§ **EXERCISE DIRECTIONS**:
Lines from the line with "- split; [lia" to the line with "rewrite E; cbn [snd]." in the entries below, and only those, must be output exactly, with both ends included.

§ **EXERCISE DATA**:
(** * twt_media_scraper: a shallow embedding of [main.py]

    The program resolves a username to a user id through a proxy API,
    lists the media of that user from a second endpoint, downloads every
    photo and video and writes a manifest [data.json].

    The embedding follows the source function by function:
    - JSON values as Python sees them after [response.json()], with the
      exceptions raised by subscripting, [.get], iteration and ordering;
    - [make_request], [get_user_id], [get_user_media], [download_media]
      and [main] over an explicit process state (log, standard output,
      file system, the calls made so far) and an environment that answers
      the HTTP and operating-system calls. *)

From Stdlib Require Import ZArith QArith List String Ascii Bool Lia.
From Stdlib Require Import DecimalString DecimalZ DecimalPos Finite.
From stdpp Require Import gmap strings.
Import ListNotations.
Local Open Scope string_scope.
Local Open Scope Z_scope.

(** ** Python values that come out of a JSON document *)

(** A Python [float]: a finite double is the rational it denotes (Python
    compares [int] and [float] exactly), plus the two infinities and NaN,
    which [json.loads] accepts. *)
Inductive pyfloat : Type :=
| FNan
| FInf (negative : bool)
| FFin (q : Q).

(** [None], [bool], [int], [float], [str], [list] and [dict].  A [dict]
    keeps its keys in insertion order; looking a key up takes its first
    binding.  A [str] is held as the UTF-8 bytes of its code points; the
    order of the bytes is the order of the code points. *)
#[warnings="-register-all"]
Inductive json : Type :=
| JNull
| JBool (b : bool)
| JInt (z : Z)
| JFloat (f : pyfloat)
| JStr (s : string)
| JList (items : list json)
| JDict (fields : list (string * json)).

(** What a subscript is written with: a string key or a list index. *)
Inductive pykey : Type :=
| Key (k : string)
| Idx (i : nat).

(** The exceptions that occur in the program.  [RequestException] stands
    for the whole [requests.exceptions] hierarchy (HTTPError,
    ConnectionError, MissingSchema, JSONDecodeError, ...): the program
    only ever catches the base class. *)
Inductive exn : Type :=
| KeyError (k : pykey)
| IndexError (msg : string)
| TypeError
| AttributeError
| ValueError
| UnboundLocalError (name : string)
| RecursionError
| RequestException (msg : string)
| OSError (path : string)
| OtherError (msg : string)
| SystemExit (code : Z).

(** The result of evaluating a Python expression or statement. *)
Inductive outcome (A : Type) : Type :=
| Ok (a : A)
| Raise (e : exn).
Arguments Ok {A} a.
Arguments Raise {A} e.

Definition obind {A B} (m : outcome A) (f : A -> outcome B) : outcome B :=
  match m with
  | Ok a => f a
  | Raise e => Raise e
  end.

Declare Scope py_scope.
Delimit Scope py_scope with py.
Notation "x <- m ;; k" := (obind m (fun x => k))
  (at level 100, m at next level, right associativity) : py_scope.
Local Open Scope py_scope.

(** [except Exception] catches everything but [SystemExit]. *)
Definition is_Exception (e : exn) : bool :=
  match e with
  | SystemExit _ => false
  | _ => true
  end.

Definition is_RequestException (e : exn) : bool :=
  match e with
  | RequestException _ => true
  | _ => false
  end.

(** [str(n)] for an [int]. *)
Definition str_of_Z (z : Z) : string :=
  NilZero.string_of_int (Z.to_int z).

(** [str(e)]: a [KeyError] prints the [repr] of the missing key. *)
Definition str_of_exn (e : exn) : string :=
  match e with
  | KeyError (Key k) => "'" +:+ k +:+ "'"
  | KeyError (Idx i) => str_of_Z (Z.of_nat i)
  | IndexError msg => msg
  | TypeError => "TypeError"
  | AttributeError => "AttributeError"
  | ValueError => "ValueError"
  | UnboundLocalError name =>
      "cannot access local variable '" +:+ name
        +:+ "' where it is not associated with a value"
  | RecursionError => "maximum recursion depth exceeded"
  | RequestException msg => msg
  | OSError path => path
  | OtherError msg => msg
  | SystemExit code => str_of_Z code
  end.

(** *** Dictionaries and subscripts *)

Fixpoint dict_lookup (k : string) (kv : list (string * json)) : option json :=
  match kv with
  | [] => None
  | (k', v) :: rest => if String.eqb k k' then Some v else dict_lookup k rest
  end.

(** The characters of a string: a byte [10xxxxxx] continues the code
    point that the bytes before it began, any other byte begins one. *)
Definition is_continuation (c : ascii) : bool :=
  let n := nat_of_ascii c in ((128 <=? n) && (n <? 192))%nat.

Definition continues (s : string) : bool :=
  match s with
  | String c _ => is_continuation c
  | EmptyString => false
  end.

Fixpoint code_points (s : string) : list string :=
  match s with
  | EmptyString => []
  | String c rest =>
      match code_points rest with
      | p :: ps =>
          if continues rest then String c p :: ps
          else String c EmptyString :: p :: ps
      | [] => [String c EmptyString]
      end
  end.

(** [s[i]] on a string is the one-character string at [i]. *)
Definition str_index (s : string) (i : nat) : option string :=
  nth_error (code_points s) i.

(** [obj[k]]. *)
Definition py_subscript (obj : json) (k : pykey) : outcome json :=
  match obj, k with
  | JDict kv, Key s =>
      match dict_lookup s kv with
      | Some v => Ok v
      | None => Raise (KeyError k)
      end
  | JDict _, Idx _ => Raise (KeyError k)
  | JList l, Idx i =>
      match nth_error l i with
      | Some v => Ok v
      | None => Raise (IndexError "list index out of range")
      end
  | JList _, Key _ => Raise TypeError
  | JStr s, Idx i =>
      match str_index s i with
      | Some c => Ok (JStr c)
      | None => Raise (IndexError "string index out of range")
      end
  | JStr _, Key _ => Raise TypeError
  | _, _ => Raise TypeError
  end.

(** [obj.get(k, default)]: only a [dict] has the method. *)
Definition py_get (obj : json) (k : string) (default : json) : outcome json :=
  match obj with
  | JDict kv =>
      match dict_lookup k kv with
      | Some v => Ok v
      | None => Ok default
      end
  | _ => Raise AttributeError
  end.

(** [for x in obj]: a list yields its items, a string its characters, a
    dict its keys; nothing else is iterable. *)
Definition chars_of (s : string) : list json := map JStr (code_points s).

Definition py_iter (obj : json) : outcome (list json) :=
  match obj with
  | JList l => Ok l
  | JStr s => Ok (chars_of s)
  | JDict kv => Ok (map (fun p => JStr (fst p)) kv)
  | _ => Raise TypeError
  end.
(** ** The url check *)

(** X8. The url check accepts exactly the strings that begin with
    "http://" or with "https://", whatever follows, nothing included. *)
Theorem validUrl_iff (url : string) :
  validUrl url = true <->
  exists rest, url = "http://" ++ rest \/ url = "https://" ++ rest.
Proof.
  unfold validUrl, startsWith. rewrite orb_true_iff.
  assert (K : forall p : string,
             String.prefix p url = true <-> exists rest, url = p ++ rest).
  { intros p. revert url. induction p as [| c p IH]; intros url.
    - split; [intros _; exists url; reflexivity |].
      intros _. destruct url; reflexivity.
    - destruct url as [| d url]; cbn [String.prefix append].
      + split; [discriminate | intros [rest H]; discriminate H].
      + destruct (ascii_dec c d) as [-> | N].
        * rewrite IH. split; intros [rest H]; exists rest; congruence.
        * split; [discriminate | intros [rest H]; congruence]. }
  rewrite !K. split.
  - intros [[rest H] | [rest H]]; exists rest; auto.
  - intros [rest [H | H]]; [left | right]; exists rest; exact H.
Qed.

(** X9. A navigate call reaches the engine's [goto] exactly when the url
    passes the check and [ensureBrowser] succeeds, and then once, with the
    url as given and the network-idle wait. *)
Theorem navigate_goto_iff (url : string) (s : Server) :
  let k := invoked_since (snd (ensureBrowser s)) (snd (callTool (Navigate url) s)) in
  invoked (snd (callTool (Navigate url) s)) =
    (invoked (snd (ensureBrowser s)) ++ k)%list
  /\ (existsb is_goto k = true <->
      validUrl url = true /\ fst (ensureBrowser s) = inr tt)
  /\ (existsb is_goto k = true ->
      exists p, k = [Invoked (Goto p url "networkidle2")]).
Proof.
  cbv zeta. pose proof (ensureBrowser_ok s) as Hok.
  assert (G : forall s1 s' k,
             invoked s' = (invoked s1 ++ k)%list -> invoked_since s1 s' = k)
    by (intros; apply invoked_since_app; assumption).
  unfold callTool, toolBody, try_catch, bind, throw, ret, validUrl.
  destruct (ensureBrowser s) as [[e | []] s1]; cbn [fst snd] in *.
  - assert (Z : invoked_since s1 s1 = []).
    { apply G. symmetry. apply app_nil_r. }
    rewrite Z, app_nil_r. split; [reflexivity |]. cbn [existsb].
    split; [split; [discriminate | intros [_ K]; discriminate K] | discriminate].
  - destruct (Hok s1 eq_refl) as (sess1 & Hs & _); clear Hok.
    destruct (startsWith url "http://"), (startsWith url "https://");
      cbn [negb andb orb].
    all: unfold sessionPage, updateActivity, setSession, perform; exec.
    all: erewrite G
      by (cbn [invoked]; first [reflexivity | symmetry; apply app_nil_r]).
    all: cbn [invoked]; (split; [rewrite ?app_nil_r; reflexivity |]).
    all: cbn [existsb is_goto].
    all: split;
      [ split; [auto | intros [K _]; first [exact K | reflexivity]]
      | first [discriminate | intros _; eexists; reflexivity] ].
Qed.

(** ** Failures *)

(** X10. A tool name outside the eight cases fails without touching
    anything: no session is created, the engine is not called, the state is
    the one before, and the method-not-found error the handler throws
    reaches the caller as an internal error. *)
Theorem unknown_tool_touches_nothing (name : string) (s : Server) :
  callTool (OtherTool name) s =
  (inl (McpError InternalError
          ("Tool execution failed: "
             ++ mcpErrorToString MethodNotFound ("Unknown tool: " ++ name))),
   s)
  /\ forall args : Arguments,
       ~ In name (map te_name listTools) ->
       decode name args = Some (OtherTool name).
Proof.
  split; [reflexivity |].
  intros args H. unfold decode.
  repeat match goal with
         | |- context [String.eqb name ?lit] =>
             destruct (String.eqb_spec name lit) as [-> | _];
             [exfalso; apply H; cbn; tauto |]
         end.
  reflexivity.
Qed.

(** X11. Whatever goes wrong, the two handlers fail in one way only: with
    an [McpError] of code [InternalError] whose message is the handler's
    prefix followed by the text of what was thrown. *)
Theorem failures_are_internal_errors :
  (forall (req : ToolRequest) (s s' : Server) (e : Thrown),
      callTool req s = (inl e, s') ->
      exists cause,
        toolBody req s = (inl cause, s')
        /\ e = McpError InternalError
                 ("Tool execution failed: " ++ toString cause))
  /\ (forall (uri : string) (s s' : Server) (e : Thrown),
        readResource uri s = (inl e, s') ->
        exists text,
          e = McpError InternalError
                ("Failed to read resource " ++ uri ++ ": " ++ text)).
Proof.
  split.
  - intros req s s' e. unfold callTool, try_catch, throw.
    destruct (toolBody req s) as [[cause | r] s1]; intros H;
      [| discriminate].
    injection H as <- <-. exists cause. auto.
  - intros uri s s' e. unfold readResource, try_catch, throw.
    match goal with
    | |- (let (_, _) := ?m s in _) = _ -> _ =>
        destruct (m s) as [[cause | r] s1]
    end; intros H; [| discriminate].
    injection H as <- <-. eexists. reflexivity.
Qed.

(** ** Idle eviction after a tool call *)

(** X12. A successful browser tool call keeps the session for the next 30
    minutes: whatever else changes in the world, a tick that fires while at
    most 1800000 ms have passed since the call ended does nothing, and one
    that fires later closes the session. *)
Theorem session_survives_ticks_after_success
    (req : ToolRequest) (s s' : Server) (r : ToolResult) (w : World) :
  requires_browser req = true ->
  callTool req s = (inr r, s') ->
  let later := step s' (EvWorld w) in
  ((dateNow w - dateNow (world s') <= 1800000)%Z ->
     cleanupTick later = (inr tt, later))
  /\ ((1800000 < dateNow w - dateNow (world s'))%Z ->
        session (snd (cleanupTick later)) = None
        /\ consoleLogs (snd (cleanupTick later)) = []).
Proof.
  intros Hr Hc later.
  pose proof (stamp_cases req s Hr) as H.
  rewrite Hc in H. destruct H as (sess1 & _ & Hs).
  subst later. unfold cleanupTick. cbn [step session world].
  rewrite Hs. cbn [lastActivity]. change SESSION_TIMEOUT with 1800000%Z.
  destruct (Z.ltb_spec 1800000 (dateNow w - dateNow (world s'))) as [K | K].
  - split; [lia |]. intros _. rewrite closeBrowser_eq.
    cbn [session]. split; reflexivity.
  - split; [reflexivity | lia].
Qed.

(** ** Reachable states *)

Lemma configured_extend (s s' : Server) (k : list (Invocation JsValue)) :
  configured s ->
  invoked s' = (invoked s ++ k)%list ->
  (session s' = None
   \/ exists sess t, session s = Some sess
        /\ session s' = Some (mkSession (browser sess) (page sess) t)) ->
  configured s'.
Proof.
  unfold configured. intros C Hi [Hn | (sess & t & Hs & Hs')].
  - rewrite Hn. exact I.
  - rewrite Hs in C. rewrite Hs', Hi. cbn [browser page].
    apply incl_appl. exact C.
Qed.

Lemma ensureBrowser_configured (s : Server) :
  configured s -> configured (snd (ensureBrowser s)).
Proof.
  intros C. rewrite ensureBrowser_unfold.
  assert (K : configured (snd (createBrowserSession s))).
  { destruct (create_cases s)
      as [(b & p & s1 & E & Hs & _ & _ & Hi) | (e & s1 & k & E & Hs & _ & Hi & _)];
      rewrite E; cbn [snd].
    - unfold configured. rewrite Hs, Hi. cbn [browser page].
      apply incl_appr, incl_refl.
    - unfold configured in *. rewrite Hs, Hi.
      destruct (session s) as [sess |]; [| exact I].
      apply incl_appl. exact C. }
  destruct (session s) as [sess |]; [| exact K].
  destruct (connected (world s) (browser sess)); [exact C | exact K].
Qed.
(** * SHA-256 reference implementation ([sha256_reference.py])

    A shallow embedding of the Python module and the properties its
    specification states about it.

    Python integers are unbounded, so they are modelled as [Z] and every
    [& 0xffffffff] of the source is written out.  [bytes] and [bytearray]
    values are lists of [Byte.byte], Python lists of integers are [list Z],
    and [str] is [string].  A Python exception ([struct.error],
    [IndexError], [ValueError]) is the [None] of the option monad. *)

From Stdlib Require Import ZArith List Lia Strings.Byte Ascii String.
From stdpp Require Import base tactics option list relations.
From Equations Require Import Equations.

Local Open Scope Z_scope.

(** ** Python built-ins used by the module *)

(** [len(x)], an integer. *)
Definition len {A} (l : list A) : Z := Z.of_nat (length l).

Definition Z_of_byte (b : byte) : Z := Z.of_N (Byte.to_N b).

Definition byte_of_Z (z : Z) : byte :=
  default x00 (Byte.of_N (Z.to_N (z mod 256))).

(** The value of a big-endian byte string, as [struct.unpack] reads one
    field. *)
Definition be_int (bs : list byte) : Z :=
  fold_left (fun acc b => acc * 256 + Z_of_byte b) bs 0.

(** [struct.pack('>Q', n)]: eight bytes, most significant first;
    [struct.error] when [n] does not fit an unsigned 64-bit field. *)
Definition pack_Q (n : Z) : option (list byte) :=
  if decide (0 <= n < 2 ^ 64)
  then Some (map (fun k => byte_of_Z (Z.shiftr n (8 * k))) [7; 6; 5; 4; 3; 2; 1; 0])
  else None.

(** [msg[i:j]] for [0 <= i <= j]: a slice is cut short at the end of the
    sequence and never raises. *)
Definition slice {A} (l : list A) (i j : nat) : list A := take (j - i) (drop i l).
(** The loop over the catalog gives every description either a sample or a
    count, never both: the samples are those of the histograms, in the order
    of the catalog and without a value yet, and the running total is the
    number of the other descriptions. *)
Theorem every_description_sampled_or_counted env (ds : list Description.t) :
  len ds <= int.maxInt (intSize env) ->
  len (fst (collectHistograms env ds)) + snd (collectHistograms env ds)
  = len ds
  /\ map Sample.Name (fst (collectHistograms env ds))
     = map Description.Name
         (filter (fun d => Description.Kind d =? KindFloat64Histogram) ds)
  /\ Forall (fun s => Sample.Value s = ValueBad)
       (fst (collectHistograms env ds)).
Proof.
  intros Hfit. rewrite collectHistograms_eq. cbn [fst snd].
  pose proof (len_filter_split ds) as Hsplit.
  pose proof (len_nonneg (filter isScalar ds)).
  pose proof (len_nonneg (filter isHistogram ds)).
  split; [|split].
  - rewrite len_map, IntFacts.wrap_inRange; [exact Hsplit|].
    unfold int.inRange, int.minInt.
    pose proof (IntFacts.half_pos (intSize env)). lia.
  - rewrite map_map. reflexivity.
  - apply Forall_forall. intros s Hin. apply in_map_iff in Hin.
    destruct Hin as (d & <- & _). reflexivity.
Qed.

Lemma every_description_sampled_or_counted_witness :
  len (fst (collectHistograms (Examples.env Int32 [] []) Examples.catalog))
  + snd (collectHistograms (Examples.env Int32 [] []) Examples.catalog)
  = len Examples.catalog
  /\ map Sample.Name
       (fst (collectHistograms (Examples.env Int32 [] []) Examples.catalog))
     = map Description.Name
         (filter (fun d => Description.Kind d =? KindFloat64Histogram)
            Examples.catalog)
  /\ Forall (fun s => Sample.Value s = ValueBad)
       (fst (collectHistograms (Examples.env Int32 [] []) Examples.catalog)).
Proof.
  apply (every_description_sampled_or_counted (Examples.env Int32 [] [])
           Examples.catalog).
  vm_compute. discriminate.
Defined.

Lemma drop_suffix n : forall s,
  exists pre, s = (pre ++ strings.drop n s)%string.
Proof.
  induction n as [|n IH]; intros s.
  - exists EmptyString. reflexivity.
  - destruct s as [|c s].
    + exists EmptyString. reflexivity.
    + destruct (IH s) as [pre Hpre]. exists (String c pre).
      simpl. now rewrite <- Hpre.
Qed.

(** The slice expression for the unit never panics: the unit is a suffix of
    the name, and the whole name when the name has no colon. *)
Theorem unit_slice_in_bounds env (name : string) :
  strings.len name <= int.maxInt (intSize env) ->
  exists pre u,
    unitOf env name = Ok u
    /\ name = (pre ++ u)%string
    /\ (strings.IndexRune name ":"%char = -1 -> u = name).
Proof.
  intros Hfit.
  destruct (drop_suffix (Z.to_nat (strings.IndexRune name ":"%char + 1)) name)
    as [pre Hpre].
  exists pre, (strings.drop (Z.to_nat (strings.IndexRune name ":"%char + 1)) name).
  split; [now apply unitOf_ok|]. split; [exact Hpre|].
  intros ->. reflexivity.
Qed.

Lemma unit_slice_in_bounds_witness :
  exists pre u,
    unitOf (Examples.env Int64 [] []) "no-colon-here" = Ok u
    /\ "no-colon-here"%string = (pre ++ u)%string
    /\ (strings.IndexRune "no-colon-here" ":"%char = -1
        -> u = "no-colon-here"%string).
Proof.
  apply (unit_slice_in_bounds (Examples.env Int64 [] []) "no-colon-here").
  vm_compute. discriminate.
Defined.

(** A run in which every histogram has buckets returns at least the number
    of descriptions plus the number of histograms. *)
Theorem cardinality_at_least_catalog env :
  Forall (counted env) (histograms env) ->
  len (filter isScalar (All env))
  + sumZ (map (sampleSeries env) (histograms env))
  <= int.maxInt (intSize env) ->
  exists c, rmCardinality env = Ok c
            /\ len (All env) + len (histograms env) <= c.
Proof.
  intros Hall Hfit. eexists. split; [exact (rmCardinality_exact env Hall Hfit)|].
  pose proof (sumZ_series_bounds env _ Hall).
  pose proof (len_filter_split (All env)).
  rewrite len_histograms in *. lia.
Qed.

Lemma cardinality_at_least_catalog_witness :
  exists c,
    rmCardinality (Examples.env Int64 [] [Examples.posInf]) = Ok c
    /\ len (All (Examples.env Int64 [] [Examples.posInf]))
       + len (histograms (Examples.env Int64 [] [Examples.posInf])) <= c.
Proof.
  apply (cardinality_at_least_catalog
           (Examples.env Int64 [] [Examples.posInf])).
  - apply counted_example; [discriminate|vm_compute; discriminate].
  - vm_compute. discriminate.
Defined.

Lemma sumZ_app (l1 l2 : list Z) : sumZ (l1 ++ l2) = sumZ l1 + sumZ l2.
Proof.
  unfold sumZ. induction l1 as [|a l1 IH]; simpl; [reflexivity|]. lia.
Qed.

Lemma histograms_withCatalog_app env (ds1 ds2 : list Description.t) :
  histograms (withCatalog env (ds1 ++ ds2))
  = histograms (withCatalog env ds1) ++ histograms (withCatalog env ds2).
Proof.
  rewrite !histograms_eq.
  change (All (withCatalog env (ds1 ++ ds2))) with (ds1 ++ ds2).
  change (All (withCatalog env ds1)) with ds1.
  change (All (withCatalog env ds2)) with ds2.
  rewrite filter_app, map_app. reflexivity.
Qed.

§ **YOUR SOLUTION**:
  - split; [lia |]. intros _. rewrite closeBrowser_eq.
    cbn [session]. split; reflexivity.
  - split; [reflexivity | lia].
Qed.

(** ** Reachable states *)

Lemma configured_extend (s s' : Server) (k : list (Invocation JsValue)) :
  configured s ->
  invoked s' = (invoked s ++ k)%list ->
  (session s' = None
   \/ exists sess t, session s = Some sess
        /\ session s' = Some (mkSession (browser sess) (page sess) t)) ->
  configured s'.
Proof.
  unfold configured. intros C Hi [Hn | (sess & t & Hs & Hs')].
  - rewrite Hn. exact I.
  - rewrite Hs in C. rewrite Hs', Hi. cbn [browser page].
    apply incl_appl. exact C.
Qed.

Lemma ensureBrowser_configured (s : Server) :
  configured s -> configured (snd (ensureBrowser s)).
Proof.
  intros C. rewrite ensureBrowser_unfold.
  assert (K : configured (snd (createBrowserSession s))).
  { destruct (create_cases s)
      as [(b & p & s1 & E & Hs & _ & _ & Hi) | (e & s1 & k & E & Hs & _ & Hi & _)];
      rewrite E; cbn [snd].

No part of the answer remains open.